Poly-ε-caprolactone (PCL)/poly-l-lactic acid (PLLA) nanofibers loaded by nanoparticles-containing TGF-ß1 with linearly arranged transforming structure as a scaffold in cartilage tissue engineering.

This study aimed to present a novel three-dimensional nanocomposite scaffold using poly-ε-caprolactone (PCL), containing transforming growth factor-beta 1 (TGF-ß1)-loaded chitosan-dextran nanoparticles and poly-l-lactic acid (PLLA), to make use of nanofibers and nanoparticles simultaneously. The electrospinning method fabricated a bead-free semi-aligned nanofiber composed of PLLA, PCL, and chitosan-dextran nanoparticles containing TGF-ß1. A biomimetic scaffold was constructed with the desired mechanical properties, high hydrophilicity, and high porosity.
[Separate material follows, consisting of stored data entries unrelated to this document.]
(** * Android low memory killer (drivers/staging/android/lowmemorykiller.c)

    A shallow embedding of [lowmem_shrink] and of the early-suspend
    handlers, with the properties of the threshold walk, of the victim
    scan and of the profile swap.

    The C integers are integers of [Z] with the conversions written out.
    The target is 32-bit ARM: [int], [long], [unsigned long] and [size_t]
    are all 32 bits wide.  The kernel is built with wrapping signed
    arithmetic, so an [int] result is the mathematical result brought
    back into range by [to_int].

    [lowmem_print] only writes to the kernel log and is left out, with
    [lowmem_debug_level] and the [gfp_mask] argument it prints. *)

From Stdlib Require Import ZArith List Bool Lia Permutation.
Import ListNotations.
Local Open Scope Z_scope.

(** ** C integer conversions (ILP32) *)

Module CInt.

Definition INT_MIN : Z := - 2 ^ 31.
Definition INT_MAX : Z := 2 ^ 31 - 1.
Definition ULONG_MAX : Z := 2 ^ 32 - 1.

(** Conversion to [int] (and to [long], which has the same width). *)
Definition to_int (z : Z) : Z := (z + 2 ^ 31) mod 2 ^ 32 - 2 ^ 31.

(** Conversion to [unsigned long] (and to [size_t], [unsigned int]). *)
Definition to_ulong (z : Z) : Z := z mod 2 ^ 32.

Definition is_int (z : Z) : Prop := INT_MIN <= z <= INT_MAX.
Definition is_ulong (z : Z) : Prop := 0 <= z <= ULONG_MAX.

End CInt.
Import CInt.

(** ** The kernel services the driver calls *)

Module Kernel.

(** The largest [oom_adj] value (linux/oom.h, not among the sources; 15
    is also the last entry of the default [lowmem_adj]). *)
Definition OOM_ADJUST_MAX : Z := 15.

(** The [zone_stat_item]s the driver reads. *)
Inductive zone_stat_item : Type :=
| NR_FREE_PAGES
| NR_FILE_PAGES
| NR_SHMEM
| NR_ACTIVE_ANON
| NR_INACTIVE_ANON
| NR_ACTIVE_FILE
| NR_INACTIVE_FILE.

(** The global counters, as [global_page_state] returns them
    ([unsigned long]). *)
Record vm_stat : Type := VmStat {
  nr_free_pages : Z;
  nr_file_pages : Z;
  nr_shmem : Z;
  nr_active_anon : Z;
  nr_inactive_anon : Z;
  nr_active_file : Z;
  nr_inactive_file : Z
}.

Definition global_page_state (vm : vm_stat) (item : zone_stat_item) : Z :=
  match item with
  | NR_FREE_PAGES => nr_free_pages vm
  | NR_FILE_PAGES => nr_file_pages vm
  | NR_SHMEM => nr_shmem vm
  | NR_ACTIVE_ANON => nr_active_anon vm
  | NR_INACTIVE_ANON => nr_inactive_anon vm
  | NR_ACTIVE_FILE => nr_active_file vm
  | NR_INACTIVE_FILE => nr_inactive_file vm
  end.

(** One entry of the process list, as [lowmem_shrink] looks at it.
    [mm_rss] is [None] when [find_lock_task_mm] finds no thread with an
    address space, and [Some r] with [r = get_mm_rss(p->mm)] otherwise;
    [tif_memdie] and [oom_adj] are those of the thread [p] it returns. *)
Record task_struct : Type := Task {
  pid : Z;
  pf_kthread : bool;
  mm_rss : option Z;
  tif_memdie : bool;
  oom_adj : Z
}.

(** Modelled from the spec: the macro [time_before_eq] of
    linux/jiffies.h is not among the sources.  The deadline "has not
    elapsed" when the current tick count is not after it; the kernel
    decides this on the signed difference of the two [unsigned long]
    tick counts, so that it survives the wrap of [jiffies]. *)
Definition time_before_eq (a b : Z) : bool :=
  0 <=? to_int (to_int b - to_int a).

Definition set_tsk_memdie (t : task_struct) : task_struct :=
  Task (pid t) (pf_kthread t) (mm_rss t) true (oom_adj t).

(** [set_tsk_thread_flag(p, TIF_MEMDIE)] on the entry at position [i]. *)
Fixpoint set_memdie_at (i : nat) (ts : list task_struct) : list task_struct :=
  match ts with
  | [] => []
  | t :: rest =>
      match i with
      | O => set_tsk_memdie t :: rest
      | S i' => t :: set_memdie_at i' rest
      end
  end.

End Kernel.
Import Kernel.

(** ** The driver *)

Module Lowmem.

(** [ARRAY_SIZE(lowmem_adj)] *)
Definition ARRAY_SIZE : Z := 6.

(** The module's variables, the build option [CONFIG_SWAP], and the part
    of the kernel's state the driver reads and writes. *)
Record state : Type := State {
  CONFIG_SWAP : bool;
  lowmem_adj : list Z;
  lowmem_adj_size : Z;
  lowmem_minfree : list Z;
  lowmem_minfree_screen_on : list Z;
  lowmem_minfree_screen_off : list Z;
  lowmem_minfree_size : Z;
  lowmem_minfile : list Z;
  lowmem_minfile_size : Z;
  lowmem_deathpending_timeout : Z;
  lowmem_check_filepages : Z;
  fudgeswap : Z;
  (* kernel side *)
  jiffies : Z;
  vm : vm_stat;
  freeswap : Z;                 (* si.freeswap, unsigned long *)
  tasks : list task_struct;     (* for_each_process order *)
  sigkill_sent : list Z         (* pids given to send_sig(SIGKILL, ...) *)
}.

(** The initial values of the module's variables. *)
Definition initial_state (swap : bool) (now : Z) (v : vm_stat) (fs : Z)
    (ts : list task_struct) : state :=
  State swap
    [0; 1; 2; 4; 6; 15] 6
    [3 * 512; 2 * 1024; 3 * 1024; 4 * 1024; 5 * 1024; 6 * 1024]
    [3 * 512; 2 * 1024; 3 * 1024; 4 * 1024; 5 * 1024; 6 * 1024]
    [3 * 512; 2 * 1024; 3 * 1024; 4 * 1024; 5 * 1024; 6 * 1024]
    6
    [3 * 512; 2 * 1024; 4 * 1024; 8 * 1024; 12 * 1024; 16 * 1024] 6
    0 0 512
    now v fs ts [].

(** *** The snapshot (lines 130-148) *)

Definition other_free (st : state) : Z :=
  to_int (global_page_state (vm st) NR_FREE_PAGES).

(** [NR_FILE_PAGES - NR_SHMEM], before the swap credit. *)
Definition other_file_raw (st : state) : Z :=
  to_int (global_page_state (vm st) NR_FILE_PAGES
          - global_page_state (vm st) NR_SHMEM).

Definition lru_file (st : state) : Z :=
  to_int (global_page_state (vm st) NR_ACTIVE_FILE
          + global_page_state (vm st) NR_INACTIVE_FILE).

(** The [CONFIG_SWAP] block.  [si.freeswap] is [unsigned long]: both
    comparisons with it are unsigned. *)
Definition add_fudgeswap (st : state) (file : Z) : Z :=
  if negb (fudgeswap st =? 0) then
    if 0 <? freeswap st then
      if freeswap st <? to_ulong (fudgeswap st)
      then to_int (file + freeswap st)
      else to_int (file + fudgeswap st)
    else file
  else file.

Definition other_file (st : state) : Z :=
  if CONFIG_SWAP st then add_fudgeswap st (other_file_raw st)
  else other_file_raw st.

(** *** The threshold walk (lines 150-167) *)

Definition array_size (st : state) : Z :=
  let a := ARRAY_SIZE in
  let a := if lowmem_adj_size st <? a then lowmem_adj_size st else a in
  if lowmem_minfree_size st <? a then lowmem_minfree_size st else a.

(** The test of the loop body at tier [i]; [lowmem_minfile] is an array
    of [size_t], so [lru_file] is compared as an unsigned value. *)
Definition tier_breached (st : state) (free file lru : Z) (i : nat) : bool :=
  (free <? nth i (lowmem_minfree st) 0)
  && ((file <? nth i (lowmem_minfree st) 0)
      || (negb (lowmem_check_filepages st =? 0)
          && (to_ulong lru <? nth i (lowmem_minfile st) 0))).

(** The [for] loop from index [i], with [n] iterations left; the result
    is [min_adj] after the loop. *)
Fixpoint tier_walk (st : state) (free file lru : Z) (n i : nat) : Z :=
  match n with
  | O => OOM_ADJUST_MAX + 1
  | S n' =>
      if tier_breached st free file lru i
      then nth i (lowmem_adj st) 0
      else tier_walk st free file lru n' (S i)
  end.

Definition find_min_adj (st : state) : Z :=
  tier_walk st (other_free st) (other_file st) (lru_file st)
    (Z.to_nat (array_size st)) 0.

(** *** The scan of the process list (lines 184-224) *)

Record selection : Type := Selection {
  sel_index : nat;      (* position of [selected] in the process list *)
  sel_tasksize : Z;     (* selected_tasksize *)
  sel_oom_adj : Z       (* selected_oom_adj *)
}.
Transmission electron microscopy findings showed a linear arrangement of nanoparticles along the core of fibers. Based on the results, burst release was not observed. The maximum release was achieved within 4 days, and sustained release was up to 21 days. The qRT-PCR results indicated an increase in the expression of aggrecan and collagen type Ι genes compared to the tissue culture polystyrene group. The results indicated the importance of topography and the sustained release of TGF-ß1 from bifunctional scaffolds in directing the stem cell fate in cartilage tissue engineering.